The lack of data can be explained by an absence of state regulations requiring the collection of trafficking statistics or by a lack of empirically-based studies on trafficking. Yet the call to identify victims appears to be an acknowledgement on the part of Stanton’s anti-trafficking advocates that they are unable to identify victims. The audience is informed that many victims refuse their help. While this could be explained as the women’s rejection of moralistic discourses, it may also be that they do not identify themselves as trafficked.

None of these factors, however, has stopped government officials or anti-trafficking advocates from speculating about the dimensions of the trafficking issue, some going as far as claiming that twenty per cent of all trafficking victims in the US travel through this border state in the course of their journeys. A report from the Texas Advisory committee to the US Committee for Civil Rights identified Stanton as one the US most prominent cities for human trafficking activity, despite providing no details on the methods or data used to make this assertion.26

‘It’s All in their Brain’

Despite their focus, through my interactions with advocates I realise the women who receive their services do not always appear to have experienced trafficking-like conditions. In fact, their experiences and backgrounds vary widely. Although the majority of the clients are in fact of Mexican origin, this is primarily a result of the proximity of that country. On occasion, women from Asia and/or Europe may be referred for counselling or for help securing housing services, most often while they await immigration proceedings. It is in fact as a result and in the context of immigration enforcement activities that most women are referred to advocates’ services, their places of employment having been raided by immigration authorities, or the women themselves having been identified as being in the country irregularly, rather than them experiencing trafficking conditions.

The majority of the women that the advocates assist report having lived as irregular migrants on the American side of the border for long periods of time, most often in the company of family members and friends at the time of their arrest and referral to services. Others report crossing the border to and from Rio Viejo on a daily basis in order to work in the informal economy, performing childcare or housework. Only a handful of the women who receive services come in contact with advocates as a result of their involvement in the sex work market, and do so as prosecutorial witnesses and under court orders emerging from the investigation of alleged cases of trafficking.

These women most often report living on both sides of the border, supporting and taking care of their families. The majority appear to work independently. Many have developed long-term relationships with clients who provide them with a consistent source of income or in-kind payment (purses, clothing, makeup) for their services. Younger women appear to be more likely to work with pimps while continuing to reside with family members, primarily on the American side of the border. Reports of exploitation, victimisation, or of restricted mobility are not common. In fact it appears most women referred to, or identified by the local anti-trafficking groups travel constantly to and from Stanton and Rio Viejo, having extensive familial ties in communities. Advocates repeatedly reported their frustration over the very ability of the women to travel without restrictions across the border, as this often led to them missing court dates or case-related appointments.

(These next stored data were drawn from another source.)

(** ** Automation

    [oasis] collects the evaluation lemmas of the monad and of the
    components; [run_M] unfolds a handler run down to the matches on the
    store that it performs. *)
Create HintDb oasis.
Create Rewrite HintDb oasis_run.

(** Two computations are equivalent when they agree on every start state:
    the equality of the handler monad, coarser than [=] on functions. *)
#[export] Instance M_equiv {S E A} : Equiv (M S E A) := fun m1 m2 => forall s, m1 s = m2 s.

#[export] Instance M_equivalence {S E A} : Equivalence (≡@{M S E A}).
Proof. split; repeat intro; congruence. Qed.

#[export] Instance M_bind_proper {S E A B} :
  Proper (pointwise_relation A (≡) ==> (≡) ==> (≡)) (@mbind (M S E) _ A B).
Proof.
  intros f g Hfg m1 m2 Hm s. cbv [mbind M_bind]. rewrite Hm.
  destruct (m2 s) as [s' [a|e]]; [apply Hfg | reflexivity].
Qed.

#[export] Instance catch_proper {S E A} :
  Proper ((≡) ==> pointwise_relation E (≡) ==> (≡)) (@catch S E A).
Proof.
  intros m1 m2 Hm h1 h2 Hh s. unfold catch. rewrite Hm.
  destruct (m2 s) as [s' [a|e]]; [reflexivity | apply Hh].
Qed.

Section MonadLaws.
Context {S E : Type}.

Lemma bind_ret_l {A B} (a : A) (f : A -> M S E B) : (x ← mret a; f x) ≡ f a.
Proof. intros s. reflexivity. Qed.

Lemma bind_ret_r {A} (m : M S E A) : (x ← m; mret x) ≡ m.
Proof. intros s. cbv. destruct (m s) as [? [?|?]]; reflexivity. Qed.

Lemma bind_assoc {A B C} (m : M S E A) (f : A -> M S E B) (g : B -> M S E C) :
  (y ← (x ← m; f x); g y) ≡ (x ← m; y ← f x; g y).
Proof. intros s. cbv. destruct (m s) as [? [?|?]]; reflexivity. Qed.

Lemma bind_throw {A B} (e : E) (f : A -> M S E B) : (x ← throw e; f x) ≡ throw e.
Proof. intros s. reflexivity. Qed.

(** Running a bind: the first step's result decides what follows. *)
Lemma run_bind {A B} (m : M S E A) (f : A -> M S E B) s :
  (x ← m; f x) s = match m s with
                   | (s', Ok a) => f a s'
                   | (s', Throw e) => (s', Throw e)
                   end.
Proof. reflexivity. Qed.

Lemma run_bind_ok {A B} (m : M S E A) (f : A -> M S E B) s s' a :
  m s = (s', Ok a) -> (x ← m; f x) s = f a s'.
Proof. intros H. rewrite run_bind, H. reflexivity. Qed.

Lemma run_bind_throw {A B} (m : M S E A) (f : A -> M S E B) s s' e :
  m s = (s', Throw e) -> (x ← m; f x) s = (s', Throw e).
Proof. intros H. rewrite run_bind, H. reflexivity. Qed.
End MonadLaws.

#[export] Hint Rewrite @run_bind : oasis_run.

(** [run_M] evaluates the monad's plumbing in the goal and in the
    hypotheses, leaving the case analyses the handler's data decides. *)
Ltac run_M :=
  cbv [mbind mret M_bind M_ret throw lift get_st gets put_st modify catch final result] in *.

(** [invc H]: invert and clean up. *)
Ltac invc H := inversion H; subst; clear H.

(** ** Generic lemmas on lists and options shared by the components *)

Lemma filter_length_le {A} (P : A -> Prop) `{!forall x, Decision (P x)} (l : list A) :
  length (filter P l) <= length l.
Proof.
  induction l as [|x l IH]; simpl; [lia|].
  rewrite filter_cons. case_decide; simpl; lia.
Qed.

Lemma take_length_le {A} (n : nat) (l : list A) : length (take n l) <= n.
Proof. rewrite length_take. lia. Qed.

#[export] Hint Resolve filter_length_le take_length_le : oasis.

(** Replacing, in a list of records with distinct keys, the record of key
    [n] by [c] (an update by id) keeps a projection [g] duplicate-free when
    no other record shares [c]'s value of [g]. *)
Lemma NoDup_fmap_replace {A B} (key : A -> N) (g : A -> B) (n : N) (c : A) (l : list A) :
  NoDup (key <$> l) -> NoDup (g <$> l) ->
  (forall e, e ∈ l -> key e <> n -> g e <> g c) ->
  NoDup (g <$> ((fun e => if bool_decide (key e = n) then c else e) <$> l)).
Proof.
  induction l as [|e l IH]; intros Hk Hg Hc; csimpl; [constructor|].
  apply NoDup_cons in Hk as [Hk1 Hk2]. apply NoDup_cons in Hg as [Hg1 Hg2].
  apply NoDup_cons; split; [|apply IH; [done | done | intros; apply Hc; [by right | done]]].
  intros (e' & Heq & He')%list_elem_of_fmap_1. apply list_elem_of_fmap_1 in He' as (e'' & -> & He'').
  assert (key e'' ∈ key <$> l) by (by apply list_elem_of_fmap_2).
  case_bool_decide as E1; case_bool_decide as E2; subst.
  - apply Hk1. by rewrite <- E2.
  - apply (Hc e''); [by right | done | done].
  - apply (Hc e); [by left | done | done].
  - apply Hg1. rewrite Heq. by apply list_elem_of_fmap_2.
Qed.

Despite the advocates’ awareness of the vast range of experiences of the women they assist, they consistently refer to them in the meetings as young, migrant and foreign victims of trafficking. Although many of the women are in fact US citizens, or possess the ability to cross the border legally, the local trafficking narrative seeks to inscribe a specific identity to the victim: the young, unaccompanied, female migrant forcefully involved in the sex trade. The depiction, however, does not stop there. In the course of the trainings, advocates suggest that the women who receive their services present a particular condition as a result of their trafficking experience that renders them unable to identify their condition as victims, and which in turn demands—and justifies—intervention. As an advocate mentioned, ‘it’s all in their brain’.

While trauma has indeed been identified as a potential element and consequence of the trafficking experience—manifested through depression, significant memory loss, irregular sleep patterns, limited ability to maintain meaningful social relationships, etc.—in anti-trafficking meetings advocates suggest that the behaviour their clients present is a consequence of deeply engrained, subnormal cultural practices common among Mexican migrant women. These overgeneralised assertions—alongside graphic depictions of women’s suffering and exploitation are used in presentations as unquestionable proof of victims as anomalous. The articulation of a specific gendered and racialised victim in the local anti-trafficking discourse reflects not just fears over the spread of trafficking in Stanton, but rather the collective anxieties over the presence of Mexican nationals in the city.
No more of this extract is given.